Collected data:
----------------------------------------

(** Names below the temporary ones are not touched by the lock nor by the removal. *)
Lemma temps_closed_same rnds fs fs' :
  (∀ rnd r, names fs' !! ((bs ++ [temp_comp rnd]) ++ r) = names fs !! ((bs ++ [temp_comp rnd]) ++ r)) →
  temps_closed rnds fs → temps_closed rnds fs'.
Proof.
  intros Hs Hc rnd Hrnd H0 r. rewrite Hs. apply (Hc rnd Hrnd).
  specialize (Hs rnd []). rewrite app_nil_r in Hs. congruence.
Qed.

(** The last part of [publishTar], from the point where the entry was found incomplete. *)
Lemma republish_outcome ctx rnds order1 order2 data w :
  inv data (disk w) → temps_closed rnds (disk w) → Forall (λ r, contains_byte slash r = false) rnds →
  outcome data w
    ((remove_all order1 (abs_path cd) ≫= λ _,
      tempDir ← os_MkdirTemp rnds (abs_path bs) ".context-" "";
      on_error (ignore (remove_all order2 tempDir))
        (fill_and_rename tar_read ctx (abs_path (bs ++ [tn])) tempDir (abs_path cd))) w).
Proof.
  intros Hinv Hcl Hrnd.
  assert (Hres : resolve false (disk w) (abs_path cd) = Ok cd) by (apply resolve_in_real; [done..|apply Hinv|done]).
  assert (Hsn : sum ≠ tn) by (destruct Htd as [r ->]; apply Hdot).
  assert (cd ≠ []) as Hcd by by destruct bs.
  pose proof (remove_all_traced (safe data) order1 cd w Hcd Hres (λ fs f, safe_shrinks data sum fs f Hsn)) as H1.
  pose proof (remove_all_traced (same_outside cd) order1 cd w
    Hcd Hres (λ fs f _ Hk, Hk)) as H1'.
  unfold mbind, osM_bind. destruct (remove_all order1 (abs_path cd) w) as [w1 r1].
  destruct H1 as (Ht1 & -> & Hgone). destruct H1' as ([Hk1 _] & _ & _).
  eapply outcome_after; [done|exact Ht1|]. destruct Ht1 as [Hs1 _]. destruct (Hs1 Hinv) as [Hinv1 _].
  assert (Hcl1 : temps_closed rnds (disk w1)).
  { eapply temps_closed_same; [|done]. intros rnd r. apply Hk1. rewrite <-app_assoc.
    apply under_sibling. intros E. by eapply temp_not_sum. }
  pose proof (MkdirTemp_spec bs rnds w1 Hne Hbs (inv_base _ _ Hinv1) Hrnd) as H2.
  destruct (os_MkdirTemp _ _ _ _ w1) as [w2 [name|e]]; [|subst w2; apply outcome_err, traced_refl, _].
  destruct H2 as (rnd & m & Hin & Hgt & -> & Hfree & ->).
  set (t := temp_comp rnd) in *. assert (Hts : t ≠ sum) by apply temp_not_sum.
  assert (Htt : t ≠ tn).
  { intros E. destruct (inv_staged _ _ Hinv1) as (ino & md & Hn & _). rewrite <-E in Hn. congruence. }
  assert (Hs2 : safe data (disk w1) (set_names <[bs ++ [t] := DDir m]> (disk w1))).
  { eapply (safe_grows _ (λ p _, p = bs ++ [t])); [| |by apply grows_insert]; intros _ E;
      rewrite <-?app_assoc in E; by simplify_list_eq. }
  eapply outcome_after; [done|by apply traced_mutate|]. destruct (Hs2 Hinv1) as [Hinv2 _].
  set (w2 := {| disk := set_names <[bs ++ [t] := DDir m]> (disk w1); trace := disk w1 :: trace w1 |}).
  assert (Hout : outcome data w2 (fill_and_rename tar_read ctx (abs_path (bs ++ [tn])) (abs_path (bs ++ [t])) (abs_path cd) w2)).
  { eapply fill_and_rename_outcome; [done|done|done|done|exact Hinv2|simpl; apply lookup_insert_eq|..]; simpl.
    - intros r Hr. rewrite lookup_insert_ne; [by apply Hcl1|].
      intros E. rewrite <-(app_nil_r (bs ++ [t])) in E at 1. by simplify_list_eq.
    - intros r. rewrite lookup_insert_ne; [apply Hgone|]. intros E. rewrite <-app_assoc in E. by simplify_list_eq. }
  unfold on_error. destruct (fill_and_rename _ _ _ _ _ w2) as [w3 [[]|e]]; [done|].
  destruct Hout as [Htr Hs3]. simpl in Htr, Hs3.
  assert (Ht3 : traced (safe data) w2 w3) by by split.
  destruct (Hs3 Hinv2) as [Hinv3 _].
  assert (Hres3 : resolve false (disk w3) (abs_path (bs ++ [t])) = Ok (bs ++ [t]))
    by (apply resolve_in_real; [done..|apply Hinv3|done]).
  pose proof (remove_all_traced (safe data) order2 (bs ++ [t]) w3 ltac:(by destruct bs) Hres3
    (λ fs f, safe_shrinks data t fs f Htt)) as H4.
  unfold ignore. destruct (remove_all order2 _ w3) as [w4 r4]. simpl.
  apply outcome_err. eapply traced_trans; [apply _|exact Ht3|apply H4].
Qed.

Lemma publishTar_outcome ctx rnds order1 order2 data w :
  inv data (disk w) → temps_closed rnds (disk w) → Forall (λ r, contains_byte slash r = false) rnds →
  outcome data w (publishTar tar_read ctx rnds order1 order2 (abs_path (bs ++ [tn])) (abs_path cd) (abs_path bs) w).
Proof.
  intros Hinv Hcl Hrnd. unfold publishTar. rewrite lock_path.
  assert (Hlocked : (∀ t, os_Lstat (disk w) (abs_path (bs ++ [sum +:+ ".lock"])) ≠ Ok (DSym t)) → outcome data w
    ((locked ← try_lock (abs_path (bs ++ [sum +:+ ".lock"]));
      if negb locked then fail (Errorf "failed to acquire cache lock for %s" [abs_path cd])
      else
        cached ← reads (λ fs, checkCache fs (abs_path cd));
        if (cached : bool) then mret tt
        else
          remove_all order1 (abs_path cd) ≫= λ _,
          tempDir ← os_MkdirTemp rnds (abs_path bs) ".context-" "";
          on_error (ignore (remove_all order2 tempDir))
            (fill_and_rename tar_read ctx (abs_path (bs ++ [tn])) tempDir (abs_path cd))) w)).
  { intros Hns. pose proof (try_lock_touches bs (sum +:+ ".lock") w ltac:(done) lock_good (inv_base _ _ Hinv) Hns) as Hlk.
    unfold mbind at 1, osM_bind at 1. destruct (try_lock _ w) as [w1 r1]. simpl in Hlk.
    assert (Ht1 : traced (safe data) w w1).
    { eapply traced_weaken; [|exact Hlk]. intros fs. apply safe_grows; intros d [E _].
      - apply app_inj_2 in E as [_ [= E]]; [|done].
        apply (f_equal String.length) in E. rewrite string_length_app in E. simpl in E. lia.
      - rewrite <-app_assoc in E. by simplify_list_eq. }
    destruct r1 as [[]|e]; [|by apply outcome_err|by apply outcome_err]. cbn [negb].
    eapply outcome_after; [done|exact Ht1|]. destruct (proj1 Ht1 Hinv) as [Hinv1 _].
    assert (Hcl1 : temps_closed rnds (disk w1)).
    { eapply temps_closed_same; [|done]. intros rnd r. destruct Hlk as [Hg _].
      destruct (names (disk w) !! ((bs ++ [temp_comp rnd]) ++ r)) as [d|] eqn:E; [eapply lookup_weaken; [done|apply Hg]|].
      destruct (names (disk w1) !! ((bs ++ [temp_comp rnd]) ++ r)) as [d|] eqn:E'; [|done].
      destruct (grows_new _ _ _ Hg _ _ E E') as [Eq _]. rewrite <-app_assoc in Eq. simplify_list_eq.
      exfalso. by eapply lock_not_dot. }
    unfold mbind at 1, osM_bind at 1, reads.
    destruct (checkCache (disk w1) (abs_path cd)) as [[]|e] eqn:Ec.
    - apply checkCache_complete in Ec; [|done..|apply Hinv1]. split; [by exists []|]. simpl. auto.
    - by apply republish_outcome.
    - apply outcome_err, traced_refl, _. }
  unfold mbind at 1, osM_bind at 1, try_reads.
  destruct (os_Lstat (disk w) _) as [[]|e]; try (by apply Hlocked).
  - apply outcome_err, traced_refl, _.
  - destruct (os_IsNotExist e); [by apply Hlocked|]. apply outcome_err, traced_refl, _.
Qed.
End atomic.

----------------------------------------

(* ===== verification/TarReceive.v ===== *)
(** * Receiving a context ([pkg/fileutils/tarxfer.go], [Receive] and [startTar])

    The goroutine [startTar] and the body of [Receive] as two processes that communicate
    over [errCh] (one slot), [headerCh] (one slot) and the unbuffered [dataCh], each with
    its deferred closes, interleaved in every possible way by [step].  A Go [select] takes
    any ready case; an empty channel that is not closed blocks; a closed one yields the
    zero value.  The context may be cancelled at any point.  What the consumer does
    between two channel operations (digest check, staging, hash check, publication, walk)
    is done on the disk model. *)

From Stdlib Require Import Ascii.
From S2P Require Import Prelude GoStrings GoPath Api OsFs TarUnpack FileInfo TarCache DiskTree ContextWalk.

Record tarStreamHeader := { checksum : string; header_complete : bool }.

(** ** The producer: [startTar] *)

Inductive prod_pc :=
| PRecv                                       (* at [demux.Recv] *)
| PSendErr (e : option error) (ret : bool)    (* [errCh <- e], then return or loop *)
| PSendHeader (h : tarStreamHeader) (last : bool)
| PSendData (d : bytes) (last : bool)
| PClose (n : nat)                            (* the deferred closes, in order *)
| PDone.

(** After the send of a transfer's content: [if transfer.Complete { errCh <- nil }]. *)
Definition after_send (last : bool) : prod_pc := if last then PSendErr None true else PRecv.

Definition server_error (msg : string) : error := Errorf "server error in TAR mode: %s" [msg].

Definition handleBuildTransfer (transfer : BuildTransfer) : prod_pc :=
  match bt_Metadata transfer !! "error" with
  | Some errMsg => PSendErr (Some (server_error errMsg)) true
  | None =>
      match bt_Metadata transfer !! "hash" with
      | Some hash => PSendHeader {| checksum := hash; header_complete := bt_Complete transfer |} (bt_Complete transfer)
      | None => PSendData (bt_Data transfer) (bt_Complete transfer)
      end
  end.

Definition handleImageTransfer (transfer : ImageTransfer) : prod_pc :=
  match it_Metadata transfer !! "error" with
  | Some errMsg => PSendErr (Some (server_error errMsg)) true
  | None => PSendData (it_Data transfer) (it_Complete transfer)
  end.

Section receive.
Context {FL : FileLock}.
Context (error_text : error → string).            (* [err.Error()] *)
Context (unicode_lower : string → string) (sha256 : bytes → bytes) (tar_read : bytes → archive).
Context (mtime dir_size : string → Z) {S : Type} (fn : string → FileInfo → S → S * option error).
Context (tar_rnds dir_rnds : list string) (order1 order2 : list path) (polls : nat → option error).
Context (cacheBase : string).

----------------------------------------

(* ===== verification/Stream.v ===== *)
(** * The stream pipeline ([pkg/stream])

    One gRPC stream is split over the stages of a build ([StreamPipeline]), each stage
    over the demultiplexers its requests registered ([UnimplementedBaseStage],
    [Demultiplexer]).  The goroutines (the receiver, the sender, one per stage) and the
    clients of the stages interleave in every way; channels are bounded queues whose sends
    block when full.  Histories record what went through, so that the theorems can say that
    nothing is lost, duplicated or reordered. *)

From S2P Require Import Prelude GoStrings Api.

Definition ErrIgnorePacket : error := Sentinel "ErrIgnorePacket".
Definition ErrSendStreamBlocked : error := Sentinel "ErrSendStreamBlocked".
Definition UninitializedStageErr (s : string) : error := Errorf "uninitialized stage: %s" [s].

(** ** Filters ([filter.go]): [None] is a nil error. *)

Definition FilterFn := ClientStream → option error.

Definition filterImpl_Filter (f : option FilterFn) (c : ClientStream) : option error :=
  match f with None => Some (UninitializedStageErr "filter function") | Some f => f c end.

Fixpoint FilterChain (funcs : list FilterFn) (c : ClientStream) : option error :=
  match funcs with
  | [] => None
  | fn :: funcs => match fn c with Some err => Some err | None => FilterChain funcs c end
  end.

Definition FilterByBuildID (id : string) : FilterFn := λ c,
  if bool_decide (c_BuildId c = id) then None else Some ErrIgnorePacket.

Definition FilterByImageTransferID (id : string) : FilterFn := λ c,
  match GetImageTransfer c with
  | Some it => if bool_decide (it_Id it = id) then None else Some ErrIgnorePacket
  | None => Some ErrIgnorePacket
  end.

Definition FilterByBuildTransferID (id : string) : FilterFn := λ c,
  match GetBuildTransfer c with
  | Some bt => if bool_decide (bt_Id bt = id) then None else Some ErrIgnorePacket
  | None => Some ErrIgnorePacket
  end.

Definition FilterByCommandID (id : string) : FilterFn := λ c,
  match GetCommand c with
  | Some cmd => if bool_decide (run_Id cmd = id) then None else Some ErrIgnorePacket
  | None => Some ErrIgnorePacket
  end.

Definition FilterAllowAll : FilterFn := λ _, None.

----------------------------------------

— To do —
Return, with no change at all, every line in the entries above from the line containing "assert (Hout : outcome" through the line containing "Lemma publishTar_outcome ctx".

— Response area —
  assert (Hout : outcome data w2 (fill_and_rename tar_read ctx (abs_path (bs ++ [tn])) (abs_path (bs ++ [t])) (abs_path cd) w2)).
  { eapply fill_and_rename_outcome; [done|done|done|done|exact Hinv2|simpl; apply lookup_insert_eq|..]; simpl.
    - intros r Hr. rewrite lookup_insert_ne; [by apply Hcl1|].
      intros E. rewrite <-(app_nil_r (bs ++ [t])) in E at 1. by simplify_list_eq.
    - intros r. rewrite lookup_insert_ne; [apply Hgone|]. intros E. rewrite <-app_assoc in E. by simplify_list_eq. }
  unfold on_error. destruct (fill_and_rename _ _ _ _ _ w2) as [w3 [[]|e]]; [done|].
  destruct Hout as [Htr Hs3]. simpl in Htr, Hs3.
  assert (Ht3 : traced (safe data) w2 w3) by by split.
  destruct (Hs3 Hinv2) as [Hinv3 _].
  assert (Hres3 : resolve false (disk w3) (abs_path (bs ++ [t])) = Ok (bs ++ [t]))
    by (apply resolve_in_real; [done..|apply Hinv3|done]).
  pose proof (remove_all_traced (safe data) order2 (bs ++ [t]) w3 ltac:(by destruct bs) Hres3
    (λ fs f, safe_shrinks data t fs f Htt)) as H4.
  unfold ignore. destruct (remove_all order2 _ w3) as [w4 r4]. simpl.
  apply outcome_err. eapply traced_trans; [apply _|exact Ht3|apply H4].
Qed.

Lemma publishTar_outcome ctx rnds order1 order2 data w :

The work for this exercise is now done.